_ABOUT THIS EXERCISE_:
Give back only the lines in the records below from the one with "(** BPF maps" to the one with "Definition _bf_map_new (name", both inclusive, word for word.

*** Opening of TASK MATERIAL ***

(* ===== verification/Map.v ===== *)
(** BPF maps and links: [src/bpfilter/cgen/prog/map.c] and [link.c].  A
    [bf_map] describes a map and holds its file descriptor once the map exists
    in the kernel.  A link ties a loaded program to a hook; Netfilter links are
    replaced by creating a second link with the other priority. *)

From S2P Require Import Prelude Bpf Helper Hook Hookopts Matcher BfSet Sys.

Inductive bf_map_type : Type :=
| BF_MAP_TYPE_COUNTERS
| BF_MAP_TYPE_PRINTER
| BF_MAP_TYPE_LOG
| BF_MAP_TYPE_SET
| bf_map_type_other (n : Z).

#[global] Instance bf_map_type_eq_dec : EqDecision bf_map_type.
Proof. solve_decision. Defined.

Definition SIZE_MAX : Z := 2 ^ 64 - 1.
Definition BF_MAP_KEY_SIZE_UNKNOWN : Z := SIZE_MAX.
Definition BF_MAP_VALUE_SIZE_UNKNOWN : Z := SIZE_MAX.
Definition BF_MAP_N_ELEMS_UNKNOWN : Z := SIZE_MAX.

Record bf_map : Type := mk_map {
  map_type : bf_map_type;
  map_bpf_type : bf_bpf_map_type;
  map_name : string;
  map_key_size : Z;
  map_value_size : Z;
  map_n_elems : Z;
  map_fd : Z
}.

Definition _bf_map_new (name : string) (type : bf_map_type) (bpf_type : bf_bpf_map_type)
    (key_size value_size n_elems : Z) : res bf_map :=
  if bool_decide (name = EmptyString) then Err (- EINVAL)
  else if n_elems =? 0 then Err (- EINVAL)
  else Ok (mk_map type bpf_type (obj_name name) key_size value_size n_elems (-1)).

(** The static table; reading past its end has no result. *)
Definition _map_type_to_bpf (type : bf_map_type) : option bf_bpf_map_type :=
  match type with
  | BF_MAP_TYPE_COUNTERS => Some BF_BPF_MAP_TYPE_ARRAY
  | BF_MAP_TYPE_PRINTER => Some BF_BPF_MAP_TYPE_ARRAY
  | BF_MAP_TYPE_LOG => Some BF_BPF_MAP_TYPE_RINGBUF
  | _ => None
  end.

Definition bf_map_new (name : string) (type : bf_map_type) (key_size value_size n_elems : Z) : res bf_map :=
  if decide (type = BF_MAP_TYPE_SET) then Err (- EINVAL)
  else let! bpf_type := of_option (- EINVAL) (_map_type_to_bpf type) in
       _bf_map_new name type bpf_type key_size value_size n_elems.

Definition bf_map_new_from_set (name : string) (set : bf_set) : res bf_map :=
  _bf_map_new name BF_MAP_TYPE_SET
    (if set_use_trie set then BF_BPF_MAP_TYPE_LPM_TRIE else BF_BPF_MAP_TYPE_HASH)
    (set_elem_size set) 1 (Z.of_nat (length (set_elems set))).

Definition with_map_fd (fd : Z) (m : bf_map) : bf_map :=
  mk_map (map_type m) (map_bpf_type m) (map_name m) (map_key_size m) (map_value_size m) (map_n_elems m) fd.

(** * Changing a description, before the map exists *)

Definition bf_map_set_key_size (m : bf_map) (key_size : Z) : res bf_map :=
  if negb (map_fd m =? -1) then Err (- EPERM)
  else Ok (mk_map (map_type m) (map_bpf_type m) (map_name m) key_size (map_value_size m) (map_n_elems m) (map_fd m)).

Definition bf_map_set_value_size (m : bf_map) (value_size : Z) : res bf_map :=
  if negb (map_fd m =? -1) then Err (- EPERM)
  else Ok (mk_map (map_type m) (map_bpf_type m) (map_name m) (map_key_size m) value_size (map_n_elems m) (map_fd m)).

Definition bf_map_set_n_elems (m : bf_map) (n_elems : Z) : res bf_map :=
  if negb (map_fd m =? -1) then Err (- EPERM)
  else Ok (mk_map (map_type m) (map_bpf_type m) (map_name m) (map_key_size m) (map_value_size m) n_elems (map_fd m)).

(** * In the kernel *)

Section Kernel.
Context {K : Type} `{Sys K} {O : Type}.

(** The token of the daemon's context. *)
Context (bf_ctx_token : Z).

(** Only the counters have BTF data; failing to load it is ignored. *)
Definition _bf_map_make_btf (m : bf_map) : st (O * K) (option Z) :=
  match map_type m with
  | BF_MAP_TYPE_COUNTERS =>
      fun s => match bf_bpf_btf_load (map_name m) bf_ctx_token s with
               | (Ok fd, s) => (Ok (Some fd), s)
               | (Err _, s) => (Ok None, s)
               end
  | _ => mret None
  end.

(** Returns the map with its descriptor.  The BTF object's descriptor is
    passed to the kernel and then left open. *)
Definition bf_map_create (m : bf_map) : st (O * K) bf_map :=
  if map_key_size m =? BF_MAP_KEY_SIZE_UNKNOWN then st_err (- EINVAL)
  else if map_value_size m =? BF_MAP_VALUE_SIZE_UNKNOWN then st_err (- EINVAL)
  else if map_n_elems m =? BF_MAP_N_ELEMS_UNKNOWN then st_err (- EINVAL)
  else
    btf ← _bf_map_make_btf m;
    fd ← bf_bpf_map_create (map_name m) (map_bpf_type m) (map_key_size m) (map_value_size m)
           (map_n_elems m) btf bf_ctx_token;
    mret (with_map_fd fd m).

Definition bf_map_destroy (m : bf_map) (k : K) : bf_map * K :=
  let '(fd, k) := closep (map_fd m) k in (with_map_fd fd m, k).

Definition bf_map_pin (m : bf_map) (dir_fd : Z) : st (O * K) unit :=
  bf_bpf_obj_pin (map_name m) (map_fd m) dir_fd ;; mret tt.

(** Failing to unlink is ignored. *)
Definition bf_map_unpin (m : bf_map) (dir_fd : Z) (k : K) : K :=
  snd (sys_call (SysUnlinkat dir_fd (map_name m)) k).

Definition bf_map_set_elem (m : bf_map) (key value : list Z) : st (O * K) Z :=
  bf_bpf_map_update_elem (map_fd m) key value 0.
End Kernel.

Lemma bf_map_create_ok {K O} `{Sys K} tok m (o o' : O) (k k' : K) m' :
  bf_map_create tok m (o, k) = (Ok m', (o', k')) -> o' = o /\ exists fd, m' = with_map_fd fd m.
Proof.
  unfold bf_map_create. do 3 (case_match; [done|]). intros Hc. st_inv Hc.
  assert (st = (o, snd st)) as Est.
  { unfold _bf_map_make_btf in E. destruct (map_type m); try (by injection E as <- <-).
    destruct (bf_bpf_btf_load _ _ _) as [[fd|e] [o1 k1]] eqn:Eb; injection E as <- <-;
      unfold bf_bpf_btf_load in Eb; destruct (token_flags _ _);
      by apply bf_bpf_obj in Eb as ->. }
  rewrite Est in E0. unfold bf_bpf_map_create in E0. destruct (token_flags _ _).
  destruct st0 as [o2 k2]. apply bf_bpf_obj in E0 as ->. injection Hc as <- <- <-.
  split; [done|by eexists].
Qed.

(** * Links *)

Record bf_link : Type := mk_link {
  link_name : string;
  link_hookopts : option bf_hookopts;
  link_fd : Z
}.

Definition bf_link_new (name : string) : bf_link := mk_link (obj_name name) None (-1).

Section Kernel.
Context {K : Type} `{Sys K}.

(** [bf_bpf_link_create]: a Netfilter link needs its options; the type is read
    out of a table. *)
Definition bf_bpf_link_create {O} (prog_fd target_fd : Z) (hook : bf_hook) (opts : option bf_hookopts)
    (flags : Z) : st (O * K) Z :=
  match bf_hook_to_bpf_attach_type hook with
  | None => st_err (- BF_CRASH)
  | Some BF_BPF_NETFILTER =>
      match opts with
      | None => st_err (- EINVAL)
      | Some o =>
          bf_bpf (SysLinkCreate prog_fd target_fd BF_BPF_NETFILTER flags
                    (Some (ho_family o, bf_hook_to_nf_hook hook, ho_priority0 o)))
      end
  | Some attach => bf_bpf (SysLinkCreate prog_fd target_fd attach flags None)
  end.

(** The descriptor of the cgroup is closed when the function returns. *)
Definition with_cgroup {O A} (path : string) (m : Z -> st (O * K) A) : st (O * K) A :=
  fun s =>
    match bf_bpf (SysOpen path) s with
    | (Err e, s) => (Err e, s)
    | (Ok fd, s) => let '(r, (o, k)) := m fd s in (r, (o, snd (closep fd k)))
    end.

(** The state is the link and the kernel; the options are taken over on
    success.  The flavors of the table are the four of the [switch].  [cgpath] is only read for the CGROUP flavor. *)
Definition bf_link_attach (hook : bf_hook) (hookopts : bf_hookopts) (prog_fd : Z) : st (bf_link * K) unit :=
  r ← match bf_hook_to_flavor hook with
      | Some BF_FLAVOR_XDP =>
          bf_bpf_link_create prog_fd (ho_ifindex hookopts) hook (Some hookopts) XDP_FLAGS_SKB_MODE
      | Some BF_FLAVOR_TC => bf_bpf_link_create prog_fd (ho_ifindex hookopts) hook (Some hookopts) 0
      | Some BF_FLAVOR_CGROUP =>
          with_cgroup (default EmptyString (ho_cgpath hookopts)) (fun cgroup_fd =>
            bf_bpf_link_create prog_fd cgroup_fd hook (Some hookopts) 0)
      | Some BF_FLAVOR_NF => bf_bpf_link_create prog_fd 0 hook (Some hookopts) 0
      | None => st_err (- BF_CRASH)
      end;
  obj_modify (fun l => mk_link (link_name l) (Some hookopts) r).

(** The new link has the other priority; the old one is closed once the new
    one exists.  The options of the link are read through their pointer. *)
Definition _bf_link_update_nf (hook : bf_hook) (prog_fd : Z) : st (bf_link * K) unit :=
  fun '(l, k) =>
    match link_hookopts l with
    | None => (Err (- BF_CRASH), (l, k))
    | Some ho =>
        let opts := with_priorities (ho_priority1 ho) (ho_priority0 ho) ho in
        match bf_bpf_link_create prog_fd 0 hook (Some opts) 0 (l, k) with
        | (Err e, s) => (Err e, s)
        | (Ok new_link_fd, (_, k)) =>
            let '(_, k) := closep (link_fd l) k in
            (Ok tt, (mk_link (link_name l) (Some opts) new_link_fd, k))
        end
    end.

Definition bf_link_update (hook : bf_hook) (prog_fd : Z) : st (bf_link * K) unit :=
  match bf_hook_to_flavor hook with
  | Some (BF_FLAVOR_XDP | BF_FLAVOR_TC | BF_FLAVOR_CGROUP) =>
      l ← obj_get; bf_bpf_link_update (link_fd l) prog_fd ;; mret tt
  | Some BF_FLAVOR_NF => _bf_link_update_nf hook prog_fd
  | None => st_err (- BF_CRASH)
  end.

(** A detach that fails is ignored. *)
Definition bf_link_detach (l : bf_link) (k : K) : bf_link * K :=
  let k := snd (sys_call (SysLinkDetach (link_fd l)) k) in
  let '(fd, k) := closep (link_fd l) k in
  (mk_link (link_name l) None fd, k).

Definition bf_link_pin {O} (l : bf_link) (dir_fd : Z) : st (O * K) unit :=
  bf_bpf_obj_pin (link_name l) (link_fd l) dir_fd ;; mret tt.

Definition bf_link_unpin (l : bf_link) (dir_fd : Z) (k : K) : K :=
  snd (sys_call (SysUnlinkat dir_fd (link_name l)) k).
End Kernel.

*** Close of TASK MATERIAL ***

_ANSWER_:
(** BPF maps and links: [src/bpfilter/cgen/prog/map.c] and [link.c].  A
    [bf_map] describes a map and holds its file descriptor once the map exists
    in the kernel.  A link ties a loaded program to a hook; Netfilter links are
    replaced by creating a second link with the other priority. *)

From S2P Require Import Prelude Bpf Helper Hook Hookopts Matcher BfSet Sys.

Inductive bf_map_type : Type :=
| BF_MAP_TYPE_COUNTERS
| BF_MAP_TYPE_PRINTER
| BF_MAP_TYPE_LOG
| BF_MAP_TYPE_SET
| bf_map_type_other (n : Z).

#[global] Instance bf_map_type_eq_dec : EqDecision bf_map_type.
Proof. solve_decision. Defined.

Definition SIZE_MAX : Z := 2 ^ 64 - 1.
Definition BF_MAP_KEY_SIZE_UNKNOWN : Z := SIZE_MAX.
Definition BF_MAP_VALUE_SIZE_UNKNOWN : Z := SIZE_MAX.
Definition BF_MAP_N_ELEMS_UNKNOWN : Z := SIZE_MAX.

Record bf_map : Type := mk_map {
  map_type : bf_map_type;
  map_bpf_type : bf_bpf_map_type;
  map_name : string;
  map_key_size : Z;
  map_value_size : Z;
  map_n_elems : Z;
  map_fd : Z
}.

Definition _bf_map_new (name : string) (type : bf_map_type) (bpf_type : bf_bpf_map_type)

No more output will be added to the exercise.